This is an automated email from the ASF dual-hosted git repository.
uros-b pushed a commit to branch master
in repository https://gitbox.apache.org/repos/asf/spark.git
The following commit(s) were added to refs/heads/master by this push:
new b4777a99deef [SPARK-57165][SQL][TEST] Add LiteralGenerator support for
nanosecond-capable timestamp types
b4777a99deef is described below
commit b4777a99deefedbf2bd75c18ee5a98f2b16a03c0
Author: Maxim Gekk <[email protected]>
AuthorDate: Wed Jun 3 20:00:46 2026 +0200
[SPARK-57165][SQL][TEST] Add LiteralGenerator support for
nanosecond-capable timestamp types
### What changes were proposed in this pull request?

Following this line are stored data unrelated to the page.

Definition add_span (limit : Z) (service : string) (out : Report) (sp : PbSpan) : Report :=
  match normalizeSpan service sp with
  | None => MkReport (Rp_Spans out) (Rp_Seen out + 1) (Rp_Dropped out + 1) (Rp_Truncated out)
  | Some span =>
      if (limit <=? Z.of_nat (length (Rp_Spans out)))%Z
      then MkReport (Rp_Spans out) (Rp_Seen out + 1) (Rp_Dropped out) true
      else MkReport (Rp_Spans out ++ [span]) (Rp_Seen out + 1) (Rp_Dropped out) (Rp_Truncated out)
  end.

Definition service_of (rs : ResourceSpans) : string :=
  let service := sanitizeText (attrString (Rs_Attributes rs) ["service.name"]) maxString in
  if service == "" then "unknown" else service.

Definition add_resource (limit : Z) (out : Report) (rs : ResourceSpans) : Report :=
  foldl (λ out ss, foldl (add_span limit (service_of rs)) out ss) out (Rs_Scopes rs).

Definition normalizeBatch (req : option ExportRequest) (limit : Z) : Report :=
  match req with
  | None => MkReport [] 0 0 false
  | Some req =>
      let limit := if (limit <=? 0)%Z then maxSpansBatch else limit in
      foldl (add_resource limit) (MkReport [] 0 0 false) req
  end.

Definition NormalizeReport (req : option ExportRequest) : Report := normalizeBatch req maxSpansBatch.
Definition Normalize (req : option ExportRequest) : list Span := Rp_Spans (NormalizeReport req).

End ops.

(** ** Reports *)

Section report.
  Context `{GoNet, GoOTLP}.

(** The spans of a request, each with the service of its resource. *)
Definition all_spans (req : ExportRequest) : list (string * PbSpan) :=
  req ≫= λ rs, Rs_Scopes rs ≫= λ ss, (λ sp, (service_of rs, sp)) <$> ss.
Definition good_spans (l : list (string * PbSpan)) : list Span := omap (λ '(service, sp), normalizeSpan service sp) l.

Definition add_pair (limit : Z) (out : Report) (x : string * PbSpan) : Report := add_span limit x.1 out x.2.

Lemma good_spans_length l : (length (good_spans l) ≤ length l)%nat.
Proof.
  unfold good_spans. induction l as [|[service sp] l IH]; [done|]. cbn [omap list_omap].
  change (list_omap _ _ ?f l) with (omap f l). destruct (normalizeSpan service sp); cbn [length]; lia.
Qed.

Lemma add_resources_flat limit out req :
  foldl (add_resource limit) out req = foldl (add_pair limit) out (all_spans req).
Proof.
  unfold all_spans. revert out. induction req as [|rs req IH]; intros out; [done|].
  cbn [foldl]. rewrite IH, bind_cons, foldl_app. f_equal. unfold add_resource. clear IH.
  generalize (service_of rs) as service. intros service. revert out.
  induction (Rs_Scopes rs) as [|ss l IH]; intros out; [done|]. cbn [foldl].
  rewrite IH, bind_cons, foldl_app. f_equal. clear IH. revert out.
  induction ss as [|sp ss IH]; intros out; [done|]. rewrite fmap_cons. cbn [foldl]. by rewrite IH.
Qed.

Lemma add_pairs_spec limit l out :
  (0 < limit)%Z → (Z.of_nat (length (Rp_Spans out)) ≤ limit)%Z →
  foldl (add_pair limit) out l =
    MkReport (take (Z.to_nat limit) (Rp_Spans out ++ good_spans l))
      (Rp_Seen out + Z.of_nat (length l))
      (Rp_Dropped out + Z.of_nat (length l) - Z.of_nat (length (good_spans l)))
      (Rp_Truncated out || (limit <? Z.of_nat (length (Rp_Spans out ++ good_spans l)))%Z).
Proof.
  intros Hl. revert out. induction l as [|[service sp] l IH]; intros out Ho; cbn [foldl].
  - cbn [good_spans omap list_omap length]. rewrite app_nil_r, take_ge by lia.
    replace (limit <? _)%Z with false by lia. rewrite orb_false_r. destruct out. cbn. f_equal; lia.
  - unfold add_pair at 2, add_span, good_spans. cbn [fst snd omap list_omap]. fold (good_spans l).
    change (list_omap _ _ (λ '(service, sp), normalizeSpan service sp) l) with (good_spans l).
    destruct (normalizeSpan service sp) as [span|].
    + destruct (limit <=? _)%Z eqn:E.
      * rewrite IH by done. cbn [Rp_Spans Rp_Seen Rp_Dropped Rp_Truncated]. rewrite !length_app. cbn [length].
        f_equal; [|lia|lia|].
        -- rewrite !take_app_le by lia. done.
        -- cbn [orb]. symmetry. apply orb_true_iff. right. apply Z.ltb_lt. apply Z.leb_le in E. lia.
      * rewrite IH by (cbn [Rp_Spans]; rewrite length_app; cbn; lia).
        cbn [Rp_Spans Rp_Seen Rp_Dropped Rp_Truncated]. rewrite <- app_assoc. cbn [length app]. f_equal; lia.
    + rewrite IH by done. cbn [Rp_Spans Rp_Seen Rp_Dropped Rp_Truncated length]. f_equal; lia.
Qed.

This PR extends the test-only `LiteralGenerator` (in
`sql/catalyst/src/test/.../expressions/LiteralGenerator.scala`) to produce
random `Literal`s for the nanosecond-capable timestamp types
`TimestampNTZNanosType(p)` and `TimestampLTZNanosType(p)` (p in `[7, 9]`), and
wires them into `randomGen`:
```scala
case t: TimestampNTZNanosType => timestampNTZNanosLiteralGen(t.precision)
case t: TimestampLTZNanosType => timestampLTZNanosLiteralGen(t.precision)
```
Details:
- New `timestampNTZNanosLiteralGen(precision)` /
`timestampLTZNanosLiteralGen(precision)` build `Literal`s whose Catalyst value
is `org.apache.spark.unsafe.types.TimestampNanosVal(epochMicros,
nanosWithinMicro)` with the matching data type (constructed via the internal
`TimestampNanosVal`, not external `java.time` conversion).
- A new microsecond-grained `microsGen` provides full sub-millisecond
variation (the existing `millisGen` is millisecond-grained), using the same
valid range `[0001-01-01 .. 9999-12-31]` as the micro generators.
- `nanosWithinMicro` is random in `[0, 999]`, biased to include the edge
values `{0, 1, 999}`, and respects the declared precision (`p=7` -> multiple of
100, `p=8` -> multiple of 10, `p=9` -> any), reusing
`TimestampNanosTestUtils.nanoOfSecTruncator`.
- Entries from `TimestampNanosTestUtils.specialNanosTs` (SPARK-57034) are
mixed in.
The existing `randomGen` cases for `TimestampType` / `TimestampNTZType` are
unchanged. The row/value-level counterpart (`RandomDataGenerator`) and the
shared `TimestampNanosTestUtils` helpers were already added by SPARK-57034;
this PR is the expression-literal counterpart and reuses those helpers.
### Why are the changes needed?
`LiteralGenerator.randomGen` is the literal source for ScalaCheck property
checks across expression suites (interpreted-vs-codegen consistency via
`ExpressionEvalHelper`, ordering/predicate/hash suites, etc.). Previously it
threw `IllegalArgumentException` for the nanos types, so no property-based
suite could exercise `TimestampNTZNanosType` / `TimestampLTZNanosType`. This is
a sub-task of SPARK-56822 (SPIP: Timestamps with nanosecond precision).
### Does this PR introduce _any_ user-facing change?
No. Test-only change; no production code or behavior change.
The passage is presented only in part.